**DIRECTIONS FOR THIS TASK**
Only one stretch of the listing below is wanted. Give it again exactly, from the line with "assert (Hput : forall n, link_inv" through the line with "destruct o as [packet| |].".

^^^^^^^^

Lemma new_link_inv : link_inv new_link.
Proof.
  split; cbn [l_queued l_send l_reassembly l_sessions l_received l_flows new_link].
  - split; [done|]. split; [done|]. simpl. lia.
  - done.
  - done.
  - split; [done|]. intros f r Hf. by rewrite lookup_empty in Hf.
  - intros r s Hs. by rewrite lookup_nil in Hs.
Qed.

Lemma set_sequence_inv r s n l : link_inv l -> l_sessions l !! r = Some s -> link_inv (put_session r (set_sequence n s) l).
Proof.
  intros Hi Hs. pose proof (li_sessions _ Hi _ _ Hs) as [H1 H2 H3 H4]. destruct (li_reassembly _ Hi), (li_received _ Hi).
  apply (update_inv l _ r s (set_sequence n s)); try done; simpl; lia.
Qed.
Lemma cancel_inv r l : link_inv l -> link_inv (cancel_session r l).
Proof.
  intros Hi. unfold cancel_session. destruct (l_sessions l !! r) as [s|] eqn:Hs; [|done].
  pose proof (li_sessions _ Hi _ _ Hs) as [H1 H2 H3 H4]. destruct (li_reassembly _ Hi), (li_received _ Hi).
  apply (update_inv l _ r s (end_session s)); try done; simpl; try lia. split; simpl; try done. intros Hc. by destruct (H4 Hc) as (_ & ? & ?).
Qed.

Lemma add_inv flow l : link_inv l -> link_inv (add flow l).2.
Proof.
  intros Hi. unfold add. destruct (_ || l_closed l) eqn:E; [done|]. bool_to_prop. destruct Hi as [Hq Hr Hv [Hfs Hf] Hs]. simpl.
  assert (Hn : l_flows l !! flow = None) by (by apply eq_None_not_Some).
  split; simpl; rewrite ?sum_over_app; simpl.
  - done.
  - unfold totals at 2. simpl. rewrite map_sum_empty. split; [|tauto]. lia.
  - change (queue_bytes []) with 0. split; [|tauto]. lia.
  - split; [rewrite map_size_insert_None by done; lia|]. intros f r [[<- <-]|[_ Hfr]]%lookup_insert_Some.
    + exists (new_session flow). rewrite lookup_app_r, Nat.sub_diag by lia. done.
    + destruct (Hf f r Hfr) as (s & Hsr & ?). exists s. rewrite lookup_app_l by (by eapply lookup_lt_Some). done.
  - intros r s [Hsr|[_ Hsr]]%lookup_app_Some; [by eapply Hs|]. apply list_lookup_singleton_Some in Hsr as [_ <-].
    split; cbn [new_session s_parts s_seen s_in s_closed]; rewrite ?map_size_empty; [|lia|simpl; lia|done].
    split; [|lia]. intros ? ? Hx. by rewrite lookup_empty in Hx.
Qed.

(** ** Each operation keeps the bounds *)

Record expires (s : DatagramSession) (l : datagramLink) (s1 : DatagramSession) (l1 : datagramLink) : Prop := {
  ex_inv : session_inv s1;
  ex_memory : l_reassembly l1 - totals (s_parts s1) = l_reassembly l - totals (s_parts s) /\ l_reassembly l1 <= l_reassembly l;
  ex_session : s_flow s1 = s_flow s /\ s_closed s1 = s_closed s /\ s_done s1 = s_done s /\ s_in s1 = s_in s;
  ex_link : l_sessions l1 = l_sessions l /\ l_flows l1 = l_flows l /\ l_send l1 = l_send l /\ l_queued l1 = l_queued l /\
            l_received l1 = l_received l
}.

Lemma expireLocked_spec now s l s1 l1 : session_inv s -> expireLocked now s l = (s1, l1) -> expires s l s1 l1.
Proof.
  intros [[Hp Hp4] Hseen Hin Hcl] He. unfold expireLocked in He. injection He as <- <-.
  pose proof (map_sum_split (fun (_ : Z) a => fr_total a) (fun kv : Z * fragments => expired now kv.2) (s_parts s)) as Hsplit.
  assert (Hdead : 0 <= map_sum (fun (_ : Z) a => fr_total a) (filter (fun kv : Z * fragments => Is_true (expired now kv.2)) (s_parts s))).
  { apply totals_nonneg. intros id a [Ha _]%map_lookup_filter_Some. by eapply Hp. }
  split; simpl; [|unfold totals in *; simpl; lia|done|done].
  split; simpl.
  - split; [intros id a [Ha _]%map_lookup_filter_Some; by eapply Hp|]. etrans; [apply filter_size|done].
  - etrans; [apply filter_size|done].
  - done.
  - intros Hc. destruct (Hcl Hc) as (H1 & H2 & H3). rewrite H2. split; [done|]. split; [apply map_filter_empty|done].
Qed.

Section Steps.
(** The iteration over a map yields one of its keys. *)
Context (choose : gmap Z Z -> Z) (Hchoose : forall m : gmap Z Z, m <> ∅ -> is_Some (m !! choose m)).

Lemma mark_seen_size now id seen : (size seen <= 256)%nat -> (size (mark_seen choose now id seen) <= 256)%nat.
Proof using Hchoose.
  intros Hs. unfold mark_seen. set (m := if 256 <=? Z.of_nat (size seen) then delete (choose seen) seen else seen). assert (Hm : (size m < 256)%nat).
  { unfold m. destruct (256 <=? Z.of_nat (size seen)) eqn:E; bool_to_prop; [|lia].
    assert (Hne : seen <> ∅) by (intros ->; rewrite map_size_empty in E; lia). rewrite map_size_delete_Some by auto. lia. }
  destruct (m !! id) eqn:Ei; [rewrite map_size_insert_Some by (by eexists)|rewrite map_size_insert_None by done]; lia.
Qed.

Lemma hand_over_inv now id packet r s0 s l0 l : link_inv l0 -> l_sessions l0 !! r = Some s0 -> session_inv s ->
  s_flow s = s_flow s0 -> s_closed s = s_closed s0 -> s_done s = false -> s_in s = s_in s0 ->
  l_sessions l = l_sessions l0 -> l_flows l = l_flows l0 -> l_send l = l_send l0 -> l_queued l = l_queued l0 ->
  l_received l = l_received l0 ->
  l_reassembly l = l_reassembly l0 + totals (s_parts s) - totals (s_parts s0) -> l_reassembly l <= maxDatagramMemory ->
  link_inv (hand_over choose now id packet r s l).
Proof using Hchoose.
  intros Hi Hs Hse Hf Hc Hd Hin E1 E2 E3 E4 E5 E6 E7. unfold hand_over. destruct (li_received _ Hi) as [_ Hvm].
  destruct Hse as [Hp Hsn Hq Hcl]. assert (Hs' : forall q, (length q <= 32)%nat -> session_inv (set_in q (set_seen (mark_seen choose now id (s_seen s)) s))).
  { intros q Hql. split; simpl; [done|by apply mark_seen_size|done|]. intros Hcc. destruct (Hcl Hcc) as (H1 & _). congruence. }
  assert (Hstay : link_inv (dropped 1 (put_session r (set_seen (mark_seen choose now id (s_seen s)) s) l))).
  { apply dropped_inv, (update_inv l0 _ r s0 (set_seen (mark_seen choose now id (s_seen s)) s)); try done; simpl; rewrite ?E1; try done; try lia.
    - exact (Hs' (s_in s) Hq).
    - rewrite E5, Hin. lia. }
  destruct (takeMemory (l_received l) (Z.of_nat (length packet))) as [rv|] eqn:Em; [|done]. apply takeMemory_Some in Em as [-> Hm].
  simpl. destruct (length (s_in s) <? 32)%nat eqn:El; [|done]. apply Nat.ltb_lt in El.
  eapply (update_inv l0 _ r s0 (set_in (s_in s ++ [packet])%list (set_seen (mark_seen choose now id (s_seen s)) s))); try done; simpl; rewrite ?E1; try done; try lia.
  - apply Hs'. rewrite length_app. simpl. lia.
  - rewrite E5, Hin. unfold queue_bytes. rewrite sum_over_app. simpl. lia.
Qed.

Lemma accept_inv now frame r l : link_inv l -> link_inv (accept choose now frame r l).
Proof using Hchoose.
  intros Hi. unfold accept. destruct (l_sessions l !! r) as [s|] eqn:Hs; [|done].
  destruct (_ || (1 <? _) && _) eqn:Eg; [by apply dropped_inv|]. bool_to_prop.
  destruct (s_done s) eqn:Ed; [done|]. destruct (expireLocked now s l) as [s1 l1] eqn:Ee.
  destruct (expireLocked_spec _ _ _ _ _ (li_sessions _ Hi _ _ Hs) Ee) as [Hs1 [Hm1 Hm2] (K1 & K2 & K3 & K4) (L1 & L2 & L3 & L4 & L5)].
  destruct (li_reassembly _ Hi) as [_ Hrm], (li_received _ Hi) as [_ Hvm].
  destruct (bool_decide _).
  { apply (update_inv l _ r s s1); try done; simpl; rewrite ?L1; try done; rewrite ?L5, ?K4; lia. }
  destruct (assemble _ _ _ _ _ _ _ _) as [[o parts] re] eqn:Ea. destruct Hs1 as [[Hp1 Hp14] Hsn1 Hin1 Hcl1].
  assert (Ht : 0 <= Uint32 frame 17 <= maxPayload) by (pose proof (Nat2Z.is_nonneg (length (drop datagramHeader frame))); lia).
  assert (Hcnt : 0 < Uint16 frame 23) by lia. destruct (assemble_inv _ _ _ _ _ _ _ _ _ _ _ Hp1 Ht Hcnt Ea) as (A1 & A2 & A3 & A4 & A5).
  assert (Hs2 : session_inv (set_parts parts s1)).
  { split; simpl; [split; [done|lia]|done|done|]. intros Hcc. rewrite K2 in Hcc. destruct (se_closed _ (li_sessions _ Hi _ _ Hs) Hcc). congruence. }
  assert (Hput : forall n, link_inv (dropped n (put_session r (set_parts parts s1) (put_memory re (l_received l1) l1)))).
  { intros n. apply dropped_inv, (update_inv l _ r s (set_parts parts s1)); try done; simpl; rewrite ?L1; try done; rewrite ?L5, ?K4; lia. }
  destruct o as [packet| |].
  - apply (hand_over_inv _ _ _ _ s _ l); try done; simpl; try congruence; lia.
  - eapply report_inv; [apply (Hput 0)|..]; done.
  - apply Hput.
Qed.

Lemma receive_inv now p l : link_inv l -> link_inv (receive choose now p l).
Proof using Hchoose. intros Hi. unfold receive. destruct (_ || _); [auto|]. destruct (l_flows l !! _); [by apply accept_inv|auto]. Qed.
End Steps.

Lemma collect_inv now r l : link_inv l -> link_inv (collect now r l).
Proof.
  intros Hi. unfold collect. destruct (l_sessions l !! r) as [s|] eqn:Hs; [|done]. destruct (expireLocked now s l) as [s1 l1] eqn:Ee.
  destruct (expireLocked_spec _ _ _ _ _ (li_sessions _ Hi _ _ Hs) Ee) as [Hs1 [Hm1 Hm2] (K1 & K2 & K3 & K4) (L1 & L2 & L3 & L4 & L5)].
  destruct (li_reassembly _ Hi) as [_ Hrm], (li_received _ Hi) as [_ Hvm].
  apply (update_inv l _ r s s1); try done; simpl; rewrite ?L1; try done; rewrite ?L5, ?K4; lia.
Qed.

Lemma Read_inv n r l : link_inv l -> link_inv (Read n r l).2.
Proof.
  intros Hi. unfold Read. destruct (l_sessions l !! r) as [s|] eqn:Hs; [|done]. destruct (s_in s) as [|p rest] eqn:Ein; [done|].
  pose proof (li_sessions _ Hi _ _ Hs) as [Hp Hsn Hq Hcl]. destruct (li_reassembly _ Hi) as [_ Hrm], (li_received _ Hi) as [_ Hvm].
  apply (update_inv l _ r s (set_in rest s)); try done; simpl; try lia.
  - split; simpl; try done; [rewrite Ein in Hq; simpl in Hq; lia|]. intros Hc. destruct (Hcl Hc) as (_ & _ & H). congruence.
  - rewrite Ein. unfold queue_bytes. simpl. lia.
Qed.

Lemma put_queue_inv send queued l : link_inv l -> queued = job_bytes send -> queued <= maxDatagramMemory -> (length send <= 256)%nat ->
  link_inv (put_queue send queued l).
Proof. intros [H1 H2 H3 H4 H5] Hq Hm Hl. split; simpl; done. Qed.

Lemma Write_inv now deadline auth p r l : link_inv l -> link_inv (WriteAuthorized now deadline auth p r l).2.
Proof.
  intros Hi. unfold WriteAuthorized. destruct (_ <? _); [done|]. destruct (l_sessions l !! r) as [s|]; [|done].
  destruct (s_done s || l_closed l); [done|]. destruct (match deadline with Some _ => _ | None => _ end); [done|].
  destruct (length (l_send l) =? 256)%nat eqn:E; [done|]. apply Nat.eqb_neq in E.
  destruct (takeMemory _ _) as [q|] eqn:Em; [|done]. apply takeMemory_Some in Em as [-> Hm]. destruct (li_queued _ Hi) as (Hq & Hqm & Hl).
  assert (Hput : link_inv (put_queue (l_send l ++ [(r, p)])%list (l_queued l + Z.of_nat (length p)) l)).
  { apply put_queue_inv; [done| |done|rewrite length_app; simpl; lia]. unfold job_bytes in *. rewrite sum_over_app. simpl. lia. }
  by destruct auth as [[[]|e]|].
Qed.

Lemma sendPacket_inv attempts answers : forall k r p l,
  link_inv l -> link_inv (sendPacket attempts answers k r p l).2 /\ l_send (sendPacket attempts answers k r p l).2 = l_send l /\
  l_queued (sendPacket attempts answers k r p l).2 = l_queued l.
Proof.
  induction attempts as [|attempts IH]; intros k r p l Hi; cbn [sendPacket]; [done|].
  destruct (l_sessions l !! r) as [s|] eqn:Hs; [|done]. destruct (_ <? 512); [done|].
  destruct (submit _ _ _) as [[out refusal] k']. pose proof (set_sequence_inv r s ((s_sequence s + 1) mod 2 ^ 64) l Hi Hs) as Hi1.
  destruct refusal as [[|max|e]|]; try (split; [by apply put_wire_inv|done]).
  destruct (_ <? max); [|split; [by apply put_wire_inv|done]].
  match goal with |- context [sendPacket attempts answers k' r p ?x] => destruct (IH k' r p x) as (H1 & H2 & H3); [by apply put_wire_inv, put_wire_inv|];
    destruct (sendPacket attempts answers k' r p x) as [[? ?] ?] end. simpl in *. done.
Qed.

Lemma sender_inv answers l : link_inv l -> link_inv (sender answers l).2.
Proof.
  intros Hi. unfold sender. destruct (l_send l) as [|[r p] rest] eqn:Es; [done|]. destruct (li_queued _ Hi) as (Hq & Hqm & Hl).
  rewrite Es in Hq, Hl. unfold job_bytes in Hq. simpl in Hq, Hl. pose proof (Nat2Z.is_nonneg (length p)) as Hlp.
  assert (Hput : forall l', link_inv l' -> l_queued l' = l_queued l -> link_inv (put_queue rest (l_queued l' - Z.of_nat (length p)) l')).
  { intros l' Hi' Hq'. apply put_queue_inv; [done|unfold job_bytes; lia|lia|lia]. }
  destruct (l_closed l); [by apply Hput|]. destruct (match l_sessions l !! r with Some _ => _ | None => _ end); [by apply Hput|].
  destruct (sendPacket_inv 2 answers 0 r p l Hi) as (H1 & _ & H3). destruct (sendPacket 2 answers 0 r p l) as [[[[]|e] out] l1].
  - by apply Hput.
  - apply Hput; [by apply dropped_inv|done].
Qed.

^^^^^^^^

**OUTPUT**
  assert (Hput : forall n, link_inv (dropped n (put_session r (set_parts parts s1) (put_memory re (l_received l1) l1)))).
  { intros n. apply dropped_inv, (update_inv l _ r s (set_parts parts s1)); try done; simpl; rewrite ?L1; try done; rewrite ?L5, ?K4; lia. }
  destruct o as [packet| |].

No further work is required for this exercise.